As representatives of tens of thousands of performers, we believe that every industry that derives profit from our creative work should share some of that value with us. Yes, that means record labels. But it also means corporate radio. Radio has built a twenty billion dollar industry based on advertising revenue that it generates because its listeners tune in to our music. It is only fair that the creators of the music, songwriters and recording performers, should share in that value. The new digital music services like internet and satellite radio pay performers. Now it finally is time for corporate radio to compensate performers, too. The NAB’s decades of free riding off our work should finally come to an end.
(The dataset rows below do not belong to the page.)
(* ===== verification/Prelude.v ===== *)
(** * Babacoin Core: verification library

    Babacoin Core is a full node and wallet for a proof-of-work currency with smartnodes.  This library models parts
    of its C and C++ code as Rocq functions and proves that they do what the rest of the node relies on.  Paths below
    are relative to [src/] of the repository.

    ** Parts and files

    The modelled parts, in the order in which they build on each other.  A file named [...Laws], [...Proofs] or [...Props]
    holds the theorems about the definitions of the file before it.

    - Foundations.  [Prelude.v]: integers of a width, lists, options, the monads [option], [result] and [action].
      [Bytes.v]: crypto/common.h.  [StdContainers.v]: [std::list] with the identity of nodes, ordered [std::map].
    - Cryptography.  [AesSpec.v] states FIPS-197; [Ctaes.v], [CtaesProofs.v], [CtaesKeySchedule.v]: crypto/ctaes/ctaes.c;
      [AesCbc.v]: crypto/aes.cpp and the wallet's crypter.  [ShaSpec.v] states FIPS 180-4; [BlockHash.v] is the buffer
      that the hashers share; [Sha256.v], [Sha1.v], [Sha512.v], [Ripemd160.v]: crypto/; [Hash.v]: hash.h and the HMACs;
      [SipHash.v]: hash.cpp.  [Merkle.v]: consensus/merkle.cpp, merkleblock.cpp.
    - Serialization.  [Streams.v] has the interfaces [IStream], [OStream] and the streams in memory of streams.h, [Files.v]
      the file streams, [BitStream.v] the bit streams.  [Serialize.v] is serialize.h as codecs over any stream; a format
      with its laws is an instance of [CodecLaws] ([SerializeLaws.v], [SerializeCodecs.v], [BitSets.v]), and every later
      format is one.
    - Numbers and text.  [ArithUint256.v], [ArithLaws.v], [Uint256.v]: arith_uint256, uint256.  [Strings.v]:
      utilstrencodings, utilmoneystr.  [Base58.v], [KeyIO.v]: base58, key_io and the prefixes of chainparams.cpp.
    - Caches.  [CacheMap.v], [CacheMultiMap.v], [LruCache.v]: cachemap.h, cachemultimap.h, unordered_lru_cache.h, limitedmap.h.
    - Block chain.  [Chain.v]: chain.h, chain.cpp; [BlockIndex.v]: [AddToBlockIndex] of validation.cpp; [Pow.v]: pow.cpp;
      [VersionBits.v], [Deployments.v]: versionbits and its users in validation.cpp.
    - Scripts.  [Script.v]: script/script; [Interpreter.v], [SigHash.v]: script/interpreter and the verification of
      pubkey.cpp; [Standard.v]: script/standard.
    - Transactions and coins.  [Transaction.v]: primitives/; [Compressor.v]: compressor; [Coins.v]: coins; [CoinsDB.v]:
      the coins part of txdb; [SpentIndex.v]: spentindex.h; [Undo.v]: undo.h and the parts of [ConnectBlock] and
      [DisconnectBlock] that change coins and indexes; [TxVerify.v]: consensus/tx_verify.cpp, the subsidy, founder_payment.
    - Network addresses.  [NetAddress.v]: netaddress.
    - Smartnodes.  [Bls.v]: bls/bls.h; [ProviderTx.v]: evo/providertx.h, evo/specialtx, llmq/quorums_commitment.h;
      [MNState.v]: the state of a node and its differences (evo/deterministicmns.h), smartnode/smartnode-collaterals;
      [MNList.v]: [CDeterministicMNList] and the penalties of its manager (evo/deterministicmns); [MNPoSe.v]: what penalties
      come to over blocks; [MNDiff.v]: what differences of lists guarantee.

    ** How code is modelled

    A [w]-bit integer is a [Z]; [u8] ... [u64], [i32], [i64] are the conversions C performs, written where the source can
    wrap; the arithmetic on script numbers is checked, as overflow is undefined there.  Bytes are [Z] in [0, 256).  A C++ object is a record and a method a function of it; exceptions are [Throw] in
    the [result] type, code that throws while it changes an object or a stream is an [action], which returns the object
    also when it throws.  A failed assertion, a dangling iterator or another undefined step is [None] (or
    [Throw "assertion failed"]), and theorems state that it does not happen, or when it does.  Pointers to objects that
    are changed through them are addresses in a store; pointers to objects that never change are their values.

    Loops that are not structural carry fuel, and the theorems prove that it is enough: the result is [Ok] or [Some], not
    only right when there is one.  The fuel is [k + 1] rounds for a [k]-bit variable-length integer, one round per block
    of height for walks along the chain, one per byte for the ring buffer and for a script, one per period of
    blocks for deployments, one per level for merkle trees.

    Code outside of the repository, and what the program leaves to the implementation of a library, is an argument with its
    documented promises as the laws of a class: the key derivation of OpenSSL ([AesCbc.v]), the vector back ends of SHA-256
    ([dispatch], [GoodDispatch]), libsecp256k1 ([Secp256k1], [Ecdsa], [LowS], [SecKey]), the BLS library ([BlsImpl]), the
    order of hash maps and of [immer::map] ([IterationOrder], [HashIteration], [MnIteration]), [std::sort] ([StdSort],
    [ScoreSort]), the memory of scripts ([ScriptUsage]), the size of database batches ([BatchLimit]).  What a part asks of a
    part of the node that is not modelled is an argument as well: the block hash, [NodeServices] and [IndexOptions] for
    blocks, [TxServices] for transactions, [NodeView] for smartnodes.  Each class has an instance with which the
    witnesses apply the theorems to concrete inputs.

    ** What is shown

    - The coins (C1, C2, C10, C26, C37): a stack of caches over the database refines a map of unspent outputs; connecting
      a block and taking it back restores it; a stop between two batches of a write is repaired; undo data and compressed
      outputs are read back.
    - Transactions (C3, C19, C22, C23): accepted transactions create no money; the rules of [CheckTransaction]; an identifier
      names one transaction; sequence locks.
    - Scripts (C4, C8, C9, C15, C20, C21): every script ends within the limits; flags only restrict; the signature hash is
      that of the original implementation and binds what it should; key-hash and script-hash outputs.
    - Smartnodes (C6, C7, C11, C12, C24, C25, C33, C39): the maps of a list stay in step under every operation; operations succeed
      exactly when they should; differences of lists lead from one to the other; payees and quorums do not depend on the
      order of a map; penalties, and the ban of nodes that fail repeatedly; lazy keys behave as their bytes.
    - Block chain (C5, C27, C34, C35, C36): deployments refine the BIP9 state machine and are decided; the index and the
      skip list; retargeting.
    - Cryptography (C13, C14, C16, C17, C18): AES and SHA-256 are the published functions; merkle trees prove membership.
    - Text and addresses (C28 to C32, C40), caches (C38).

    Theorems that are not numbered are about the same parts: the other hash functions, streams and codecs, big integers,
    the other caches, deployments that other branches disturb, lock times, subsidy and founder payments, payloads,
    differences of states.  A property theorem
    with hypotheses is followed, in its file or in a later one, by a witness that applies it to a concrete input.

    ** Not modelled

    - Acceptance of blocks ([CheckBlock], [ContextualCheckBlock], the checks of [ConnectBlock], [ActivateBestChain]), the memory
      pool and mining: they thread the global state of the node through locks, files and a multi-index container.
    - The rest of the manager of smartnode lists, the checks of provider transactions, distributed key generation and
      threshold signing, InstantSend and ChainLocks, governance and CoinJoin: message handlers over the BLS library and the
      network; the list and the payloads they work on are modelled.
    - Peer-to-peer networking, wallet, RPC, graphical interface: input and output, threads and databases.
    - Bloom filters choose their size with floating-point logarithms; [KimotoGravityWell] and [getdouble] are floating
      point as well.
    - The proof-of-work hash functions are large third-party kernels; leveldb, secp256k1, univalue and immer are third-party
      code. *)

From stdpp Require Export base tactics numbers list gmap strings.
From Stdlib Require Export ZArith Lia ZifyNat ZifyN Btauto.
Prior to 1995, SRCOs in the United States were not able to collect royalties on performing rights. Only creators of the music and lyrics being performed and the owners of that music, e.g. composers, authors, and publishers, and their heirs, were eligible for such royalties, which are collected by three performance rights’ organizations in the United States: ASCAP, BMI, and SESAC. Under the Digital Performance in Sound Recordings Act of 1995 and the Digital Millennium Copyright Act of 1998, SRCOs, were also granted a performance right in sound recordings. As a result, SoundExchange, a non-profit performance rights organization that collects royalties on the behalf of SRCOs, was founded in 2000 and collects royalties on digital transmissions of music, e.g. satellite and internet radio. The goal of the musicFIRST Coalition is to secure royalties from radio broadcasts of recordings on terrestrial radio which currently pays performance rights to creators and publishers via ASCAP, BMI, and SECAC, but not to SRCOs.